Z najwyższą ostrożnością przesuwał się do przodu, aż stanął przy żółtej.taśmie, najbliżej dzieci, jak się dało.
A kiedy chłopiec podniósł głowę i spojrzenia ich się spotkały, stało się oczywiste, że to nie pomyłka.
Przez chwilę nie odrywali od siebie wzroku i poczucie czasu zginęło wśród furkotu ciemnych skrzydeł. Chłopiec stał i patrzył tak, jakby poznał, nie z kim, a z czym ma do czynienia, i jego małe mroczne skrzydła zatrzepotały z podszytą lękiem furią. Obserwator nie mógł się powstrzymać; podszedł bliżej, żeby dzieciak mógł zobaczyć i jego, i otaczający go nimb ciemnej mocy. Chłopiec nie okazał strachu — wytrzymał jego spojrzenie i zademonstrował własną moc. Potem odwrócił się, wziął siostrę za rękę i razem podreptali do tamtego.
Pora iść. Dzieci go na pewno wskażą, a on nie chciał, by ktokolwiek zobaczył jego twarz, jeszcze nie. Pospiesznie wrócił do samochodu i odjechał, ale bez nawet cienia niepokoju. Wręcz przeciwnie, był zadowolony bardziej niż miał prawo oczekiwać.

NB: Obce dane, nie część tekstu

Lemma reopen_correct_witness :
  exists s1 s2 s3 m3 h4 s4, commitStored = Done (ESDM_SUCCESS, s1) /\ esdm_container_commit ["posix"%string] Stored.names s1 = Done (ESDM_SUCCESS, s2) /\
  esdm_container_open "model" 0 (Store ∅ ∅ (disk blockStore)) (metadata s2) 0 = Done (ESDM_SUCCESS, Some s3, m3) /\ same_contents start s3 /\
  esdm_dataset_open ["posix"%string] s3 "temperature" 0 = Done (ESDM_SUCCESS, Some h4, s4) /\
  opened 2 "dst" Stored.space Stored.object 0 (objects blockStore) (Store ∅ ∅ (disk blockStore)) s4 h4.
Proof.
  pose proof reopenAll_done as Hrun. unfold reopenAll in Hrun.
  destruct (reopen_correct ["posix"%string] Stored.names (NoDup_singleton _) (fun _ => eq_refl) start 0 Stored.object 2 "dst" smd_attr_variables Stored.space
    start_ok eq_refl (proj2 (list_elem_of_singleton _ _) eq_refl) eq_refl eq_refl Stored.stored_committable) as (r1 & s1 & r2 & s2 & E1 & E2 & _ & Hopen).
  unfold commitStored in *. rewrite E1 in Hrun. cbn [mbind outcome_bind] in Hrun. rewrite E2 in Hrun. cbn [mbind outcome_bind] in Hrun.
  destruct (esdm_container_open _ _ _ _ _) as [[[r3 [s3 |]] m3] | |] eqn:E3 in Hrun; try discriminate Hrun. cbn [mbind outcome_bind deref] in Hrun.
  destruct (esdm_dataset_open _ _ _ _) as [[[r4 o4] s4] | |] eqn:E4 in Hrun; try discriminate Hrun. injection Hrun as -> -> -> ->.
  destruct (Hopen eq_refl eq_refl 0 0 (Store ∅ ∅ (disk blockStore)) 0%nat) as (r3' & o3 & m3' & E3' & H3). change (c_name (container start)) with "model"%string in E3'. rewrite E3 in E3'. injection E3' as <- <- <-.
  destruct (H3 eq_refl) as (s3' & [= <-] & Hsame & r4' & o4' & s4' & E4' & H4). change (o_name Stored.object) with "temperature"%string in E4'. rewrite E4 in E4'. injection E4' as <- <- <-.
  destruct (H4 eq_refl) as (h4 & -> & Hop). exists s1, s2, s3, m3, h4, s4. split; [exact E1 |]. split; [exact E2 |]. split; [exact E3 |]. split; [exact Hsame |]. split; [exact E4 | exact Hop].
Defined.

Lemma close_reload_correct_witness :
  exists s1 s2 s3, commitStored = Done (ESDM_SUCCESS, s1) /\ esdm_dataset_close s1 0 = Done (ESDM_SUCCESS, s2) /\ esdm_dataset_ref ["posix"%string] s2 0 = Done (ESDM_SUCCESS, s3) /\
  opened 2 "dst" Stored.space Stored.object 0 (objects blockStore) (storage s2) s3 0.
Proof.
  pose proof reloadAll_done as Hrun. unfold reloadAll in Hrun.
  destruct (close_reload_correct ["posix"%string] Stored.names (NoDup_singleton _) (fun _ => eq_refl) start 0 Stored.object 2 "dst" smd_attr_variables Stored.space
    eq_refl eq_refl eq_refl object_storable Stored.stored_committable (fun E => False_ind _ (diff_true_false E)) blocks_disposable) as (r1 & s1 & E1 & H1).
  unfold commitStored in *. rewrite E1 in Hrun. cbn [mbind outcome_bind] in Hrun.
  destruct (esdm_dataset_close s1 0) as [[r2 s2] | |] eqn:E2 in Hrun; try discriminate Hrun. cbn [mbind outcome_bind] in Hrun.
  destruct (esdm_dataset_ref _ s2 0) as [[r3 s3] | |] eqn:E3 in Hrun; try discriminate Hrun. injection Hrun as -> ->.
  destruct (H1 eq_refl) as (s2' & d2 & E2' & _ & _ & _ & r3' & s3' & E3' & H3). rewrite E2 in E2'. injection E2' as -> <-. rewrite E3 in E3'. injection E3' as <- <-.
  destruct (H3 eq_refl) as [Hop _]. exists s1, s2, s3. split; [exact E1 |]. split; [exact E2 |]. split; [exact E3 | exact Hop].
Defined.

Lemma container_close_aborts_witness :
  exists s', esdm_container_close start = Done (ESDM_ERROR, false, s') /\ dsets s' = dsets start /\ esdm_container_close s' = Abort.
Proof.
  destruct (container_close_aborts start 0 Stored.object) as (s' & E & Hd & Ha); [done | done | | by apply list_elem_of_singleton | done | done |].
  - intros h ->%list_elem_of_singleton. by eexists.
  - exists s'. split; [exact E |]. split; [exact Hd |]. by apply Ha.
Defined.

To przez dzieci, oczywiście. Nie tylko dlatego, że powiedzą tamtemu i podsycą w nim niezbędny strach. Chodziło też o to, że Obserwator naprawdę lubił dzieci. Wspaniale się z nimi pracowało, emitowały tak silne emocje, że całe wydarzenie zyskiwało dodatkowy ładunek energii.
Dzieci — znakomicie.
Robiło się całkiem przyjemnie.
Siedzieć w tych małpiatych i pomagać im w zabijaniu — to przez pewien czas wystarczało. Za którymś powtórzeniem jednak stało się nudne i TO znów zaczęło myśleć, że musi być coś więcej. Odbieraniu życia towarzyszył nęcący dreszcz czegoś nieokreślonego, poczucie, że coś już — już prawie się budzi, by na powrót zapaść w sen, i TO chciało wiedzieć, w czym rzecz.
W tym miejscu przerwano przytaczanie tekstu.